━━━━━ EXTRACTED ENTRIES

(** [while (!done)]; [kspart] and [ksdir] fill the window the first time only. *)
Fixpoint hd_loop (turns : nat) (kspart ksdir : option bytes) (dir : bytes) (st : cmd_state S) (w : W) :
    outcome (option bytes * cmd_state S * W) :=
  match turns with
  | O => NoFuel
  | Datatypes.S turns =>
      partition_list ← getPartitionsList None (u_partitions w);
      if (lenPartitionsList partition_list =? 0)%nat then
        let '(rc, w) := u_choice w in
        if rc =? 2 then Ret (None, st, w)
        else
          let '(rc, w) := u_drivers w DEVICE_DISK in
          if rc =? LOADER_BACK then Ret (None, st, w) else hd_loop turns kspart ksdir dir st w
      else
        let '(a, w) := u_window w (default [] partition_list) kspart (default dir ksdir) in
        match a with
        | HD_back => Ret (None, st, w)
        | HD_drivers =>
            let '(rc, w) := u_drivers w DEVICE_DISK in
            if rc =? LOADER_BACK then Ret (None, st, w) else hd_loop turns None None dir st w
        | HD_chosen selpart dir =>
            let dir := if is_img dir then dir else dir ++ str "/images/install.img" in
            let st := on_ld (set_ldi L_invalidRepoParam 1) st in
            '(url, w) ← setupIsoImages (c_flags st) selpart dir w;
            match url with
            | Some url => Ret (Some url, st, w)
            | None => hd_loop turns None None dir st w
            end
        end
  end.
Definition mountHardDrive_ (turns : nat) (st : cmd_state S) (w : W) : outcome (option bytes * cmd_state S * W) :=
  match c_stage2 st, meth st =? METHOD_HD with
  | Some d, true =>
      '(kspartition, ksdirectory) ← (match d with hdInstallData p d => Ret (p, d) | _ => Undef end);
      let failed := repo_invalid (on_ld (set_ldi L_method (-1)) st) in
      match kspartition, ksdirectory with
      | Some p, Some d =>
          let kspart := if starts_with (str "/dev/") p then drop 5 p else p in
          '(url, w) ← setupIsoImages (c_flags st) kspart d w;
          match url with
          | Some url => Ret (Some url, st, w)
          | None => hd_loop turns kspartition ksdirectory [] failed w
          end
      | _, _ => hd_loop turns kspartition ksdirectory [] failed w
      end
  | _, _ => hd_loop turns None None [] st w
  end.

(** *** CD *)

Definition CDS_NO_INFO : Z := 0.
Definition CDS_NO_DISC : Z := 1.
Definition CDS_TRAY_OPEN : Z := 2.
Definition CDS_DRIVE_NOT_READY : Z := 3.

(** [do ... while (rc == CDS_DRIVE_NOT_READY)] *)
Fixpoint waitForCdromTrayClose (turns : nat) (device : bytes) (w : W) : outcome (Z * W) :=
  match turns with
  | O => NoFuel
  | Datatypes.S turns =>
      let '(rc, w) := u_status w device in
      if rc =? CDS_DRIVE_NOT_READY then waitForCdromTrayClose turns device w else Ret (rc, w)
  end.
Definition closeCdromTray (device : bytes) (w : W) : outcome W :=
  if bool_decide (device = []) then Ret w
  else if negb (u_drive w device) then Ret w
  else
    let '(closed, w) := u_closetray w device in
    if closed then '(_, w) ← waitForCdromTrayClose fuel device w; Ret w else Ret w.

(** [do ... while (1)]: one disc after the other. *)
Fixpoint mediaCheckCdrom (turns : nat) (first : bool) (cddriver : bytes) (w : W) : outcome W :=
  match turns with
  | O => NoFuel
  | Datatypes.S turns =>
      w ← closeCdromTray cddriver w;
      let '(rc, w) := if first then u_choice w else (1, w) in
      w ← (if rc =? 2 then Ret w
           else '(_, stamp, w) ← readStampFileFromIso cddriver w; Ret (u_mediacheck w cddriver (snd <$> stamp)));
      let w := u_eject w cddriver in
      let '(rc, w) := u_choice w in
      if rc =? 2 then closeCdromTray cddriver w else mediaCheckCdrom turns false cddriver w
  end.

(** The disc is mounted again until one with an image is in the drive. *)
Fixpoint remount_disc (turns : nat) (dev location : bytes) (w : W) : outcome W :=
  match turns with
  | O => NoFuel
  | Datatypes.S turns =>
      '(rc, _, w) ← doPwMount junk fuel dev location (str "iso9660") (Some (str "ro")) None w;
      if negb (rc =? 0) then remount_disc turns dev location (u_eject w dev)
      else if s_access w (location ++ str "/images/install.img") =? 0 then Ret w
      else remount_disc turns dev location (u_eject (h_umount w location) dev)
  end.
Definition queryCDMediaCheck (turns : nat) (flags : Z) (dev location : bytes) (w : W) : outcome W :=
  if FL flags LOADER_FLAGS_KICKSTART && negb (FL flags LOADER_FLAGS_MEDIACHECK) then Ret w
  else if negb (FL flags LOADER_FLAGS_RESCUE) || FL flags LOADER_FLAGS_MEDIACHECK then
    let '(rc, w) := u_choice w in
    if rc =? 2 then Ret w
    else
      w ← mediaCheckCdrom turns true dev (h_umount w location);
      remount_disc turns dev location w
  else Ret w.

(** One drive of the list: the URL when its disc was mounted. *)
Definition try_drive (turns : nat) (flags : Z) (location : bytes) (mediaCheck : bool) (device : bytes) (w : W) :
    outcome (option bytes * bool * W) :=
  if negb (u_drive w device) then Ret (None, false, w)
  else
    '(rc, w) ← waitForCdromTrayClose fuel device w;
    if rc =? CDS_NO_DISC then Ret (None, false, w)
    else
      '(rc, _, w) ← doPwMount junk fuel device location (str "iso9660") (Some (str "ro")) None w;
      if negb (rc =? 0) then Ret (None, false, w)
      else
        let stage2loc := location ++ str "/images/install.img" in
        if negb (s_access w stage2loc =? 0) then Ret (None, true, h_umount w location)
        else
          w ← (if mediaCheck then queryCDMediaCheck turns flags device location w else Ret w);
          '(ram, w) ← (if FL flags LOADER_FLAGS_RESCUE && negb (FL flags LOADER_FLAGS_TEXT) then
                         '(total, w) ← totalMemory w; Ret (128000 <? total, w)
                       else Ret (false, w));
          w ← (if ram : bool then '(_, w) ← copyFile fuel stage2loc (str "/tmp/install.img") w; Ret w else Ret w);
          '(rc, w) ← mountStage2 (if ram then str "/tmp/install.img" else stage2loc) w;
          if negb (rc =? 0) then Ret (None, true, h_umount w location)
          else
            w ← copyUpdatesImg (location ++ str "/images/updates.img") w;
            w ← copyProductImg (location ++ str "/images/product.img") w;
            let w := if FL flags LOADER_FLAGS_RESCUE && ram then h_umount w location else w in
            Ret (Some (str "cdrom://" ++ device ++ 58 :: location), true, w).

(** The drives one after the other, also behind one whose disc was taken: the
    last one of which the disc and its image could be mounted gives the URL, and
    the last one mounted is ejected. *)
Fixpoint try_drives (turns : nat) (flags : Z) (location : bytes) (mediaCheck : bool) (devices : list (option bytes))
    (retbuf cddev : option bytes) (w : W) : outcome (option bytes * option bytes * W) :=
  match devices with
  | [] => Ret (retbuf, cddev, w)
  | None :: devices => try_drives turns flags location mediaCheck devices retbuf cddev w
  | Some d :: devices =>
      let d := if starts_with (str "/dev/") d then d else str "/dev/" ++ d in
      '(url, mounted, w) ← try_drive turns flags location mediaCheck d w;
      try_drives turns flags location mediaCheck devices
        (match url with Some u => Some u | None => retbuf end) (if mounted : bool then Some d else cddev) w
  end.
Fixpoint cd_loop (turns : nat) (flags : Z) (location : bytes) (interactive mediaCheck : bool) (devices : list (option bytes))
    (cddev : option bytes) (w : W) : outcome (option bytes * W) :=
  match turns with
  | O => NoFuel
  | Datatypes.S turns =>
      '(retbuf, cddev, w) ← try_drives turns flags location mediaCheck devices None cddev w;
      match retbuf with
      | Some u => Ret (Some u, w)
      | None =>
          if interactive then
            let w := match cddev with Some d => u_eject w d | None => w end in
            let '(rc, w) := u_choice w in
            if rc =? 2 then Ret (None, w) else cd_loop turns flags location interactive mediaCheck devices cddev w
          else Ret (None, w)
      end
  end.
Definition setupCdrom (turns : nat) (flags : Z) (location : bytes) (interactive mediaCheck : bool) (w : W) : outcome (option bytes * W) :=
  match u_cdroms w with
  | None => Ret (None, w)
  | Some devices => cd_loop turns flags location interactive mediaCheck devices None w
  end.
Definition findAnacondaCD (turns : nat) (flags : Z) (location : bytes) (w : W) : outcome (option bytes * W) :=
  setupCdrom turns flags location false false w.
Definition mountCdromImage_ (turns : nat) (flags : Z) (location : bytes) (w : W) : outcome (option bytes * W) :=
  setupCdrom turns flags location true true w.
End methods.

━━━━━━━━━━

Keep both end lines and retype everything in the records above from the line containing "let stage2loc := location" through the line containing "<? total, w)", exactly, with nothing else.

        let stage2loc := location ++ str "/images/install.img" in
        if negb (s_access w stage2loc =? 0) then Ret (None, true, h_umount w location)
        else
          w ← (if mediaCheck then queryCDMediaCheck turns flags device location w else Ret w);
          '(ram, w) ← (if FL flags LOADER_FLAGS_RESCUE && negb (FL flags LOADER_FLAGS_TEXT) then
                         '(total, w) ← totalMemory w; Ret (128000 <? total, w)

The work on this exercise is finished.